Personal information
- Full name: Andrew Setefano
- Date of birth: August 10, 1987 (age 38)
- Position: Defender

Senior career*
- Years: Team / Apps / (Gls)
- 2012: Goldstar Sogi
- 2013–2014: Vailima Kiwi
- 2015–2018: Lupe o le Soaga
- 2019: Vailima Kiwi
- 2020–2022: Lupe o le Soaga
- 2023–2025: Vaipuna SC
- 2026–: Pago Youth

International career^{‡}
- 2011–: Samoa / 28 / (0)

= Andrew Setefano =

Samoan footballer (born 1987)

Andrew Setefano (born 10 August 1987) is a Samoan professional footballer who plays as a defender. He has been a member of the Samoa national football team since 2011.

Setefano is from Moamoa-fou, Satuimalufilufi and Vaito'omuli. He has played football for Upper Hutt City FC in New Zealand, Hekari United F.C. in Papua New Guinea, Goldstar Sogi FC, Vailima Kiwi FC, and Lupe o le Soaga in Samoa.

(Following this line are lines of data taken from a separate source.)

(** The decoded form of a request that arrived through [request]. *)
Definition body_of (request : ByteSource) (w : WireRequest) : DecodedRequestBody :=
  match w with
  | WqGetDeviceInfo => ReqGetDeviceInfo
  | WqCreateContext => ReqCreateContext {| cd_flags := 0 |}
  | WqObject op id => default ReqGetDeviceInfo (object_body op id)
  | WqAllocateBuffer context_id desc => ReqAllocateBuffer context_id desc
  | WqWriteBuffer id offset data =>
      ReqWriteBuffer id {| br_offset := offset; br_bytes := zlen data |}
        {| rr_source := request; rr_offset := 40; rr_len := zlen data |}
  | WqReadBuffer id offset bytes =>
      ReqReadBuffer id {| br_offset := offset; br_bytes := bytes |}
  | WqLoadProgram context_id format target payload resident_bytes =>
      ReqLoadProgram context_id format target
        {| rr_source := request; rr_offset := 96; rr_len := zlen payload |} resident_bytes
  | WqCreateQueue context_id => ReqCreateQueue context_id {| qd_flags := 0 |}
  | WqSubmit queue_id program_id bindings timeout_ns =>
      ReqSubmit queue_id program_id (sort_by_slot bindings) (Timeout_from_wire_ns timeout_ns)
  end.

(** Bytes of the largest success response. *)
Definition success_bytes (w : WireRequest) : Z :=
  match w with
  | WqGetDeviceInfo => 92
  | WqCreateContext | WqAllocateBuffer _ _ | WqLoadProgram _ _ _ _ _ | WqCreateQueue _
  | WqSubmit _ _ _ _ => 24
  | WqObject op _ => if decide (op = OpPollEvent) then 24 else 16
  | WqWriteBuffer _ _ _ => 16
  | WqReadBuffer _ _ bytes => 16 + bytes
  end.

Definition id_ok (id : Z) : Prop := 0 < id <= U64_MAX.

Definition range_ok (r : BufferRange) : Prop :=
  0 <= br_offset r /\ 0 < br_bytes r /\ br_offset r + br_bytes r <= U64_MAX.

Definition binding_ok (b : DecodedBinding) : Prop :=
  id_ok (db_buffer_id b) /\ range_ok (db_range b) /\ is_u32 (db_slot b).

(** Every field in range, reserved bits clear, sizes within the limits. *)
Definition request_ok (l : DecoderLimits) (w : WireRequest) : Prop :=
  match w with
  | WqGetDeviceInfo | WqCreateContext => True
  | WqObject op id => is_Some (object_body op id) /\ id_ok id
  | WqAllocateBuffer context_id desc =>
      id_ok context_id /\ 0 < bd_bytes desc <= U64_MAX /\ bd_bytes desc <= dl_max_buffer_bytes l /\
      is_u64 (bd_alignment desc) /\ is_power_of_two (bd_alignment desc) = true /\
      0 < bd_usage desc <= 31 /\ supports_memory_domain (dl_capabilities l) (bd_domain desc) = true
  | WqWriteBuffer id offset data =>
      id_ok id /\ range_ok {| br_offset := offset; br_bytes := zlen data |} /\ is_bytes data
  | WqReadBuffer id offset bytes =>
      id_ok id /\ range_ok {| br_offset := offset; br_bytes := bytes |} /\ 16 + bytes <= U64_MAX
  | WqLoadProgram context_id format target payload resident_bytes =>
      id_ok context_id /\ 0 < format <= U32_MAX /\
      length target = 12%nat /\ Forall (fun x => is_u32 x) target /\
      payload <> [] /\ is_bytes payload /\ zlen payload <= dl_max_artifact_bytes l /\
      0 < resident_bytes <= U64_MAX
  | WqCreateQueue context_id => id_ok context_id
  | WqSubmit queue_id program_id bindings timeout_ns =>
      id_ok queue_id /\ id_ok program_id /\ bindings <> [] /\
      zlen bindings <= dl_max_bindings l /\ zlen bindings <= 4096 /\
      Forall binding_ok bindings /\ NoDup (map db_slot bindings) /\ is_u64 timeout_ns
  end.
#[global, refine] Instance BufferRecord_child {B} : ChildRecord (BufferRecord B) B := {|
  rec_ctx := buf_context_id;
  rec_in_flight := buf_in_flight;
  rec_charge := fun r => bi_allocation_bytes (buf_info r);
|}.
Proof. all: done. Defined.

#[global, refine] Instance BufferRecord_ref {B} : RefRecord (BufferRecord B) B := {|
  rec_with_in_flight := fun n r =>
    {| buf_slot := buf_slot r; buf_context_id := buf_context_id r; buf_info := buf_info r;
       buf_in_flight := n |};
|}.
Proof. all: try done. by intros []. Defined.

#[global, refine] Instance ProgramRecord_child {P} : ChildRecord (ProgramRecord P) P := {|
  rec_ctx := prg_context_id;
  rec_in_flight := prg_in_flight;
  rec_charge := prg_resident_bytes;
|}.
Proof. all: done. Defined.

#[global, refine] Instance ProgramRecord_ref {P} : RefRecord (ProgramRecord P) P := {|
  rec_with_in_flight := fun n r =>
    {| prg_slot := prg_slot r; prg_context_id := prg_context_id r;
       prg_resident_bytes := prg_resident_bytes r; prg_in_flight := n |};
|}.
Proof. all: try done. by intros []. Defined.

#[global, refine] Instance QueueRecord_child {Q} : ChildRecord (QueueRecord Q) Q := {|
  rec_ctx := que_context_id;
  rec_in_flight := que_in_flight;
  rec_charge := fun _ => 0;
|}.
Proof. all: done. Defined.

#[global, refine] Instance QueueRecord_ref {Q} : RefRecord (QueueRecord Q) Q := {|
  rec_with_in_flight := fun n r =>
    {| que_slot := que_slot r; que_context_id := que_context_id r; que_in_flight := n |};
|}.
Proof. all: try done. by intros []. Defined.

In 2017 he was captain of Lupe o le Soaga. He played for Vailima Kiwi FC in the 2019 OFC Champions League, and was suspended during the opening match. He captained Lupe o le Soaga in the 2020 OFC Champions League.

Setefano was selected for a Samoan team to play against Papakura City FC in 2009. He captained the Samoa national football team in the 2012 OFC Nations Cup. In June 2019 he was named to the squad for the 2019 Pacific Games.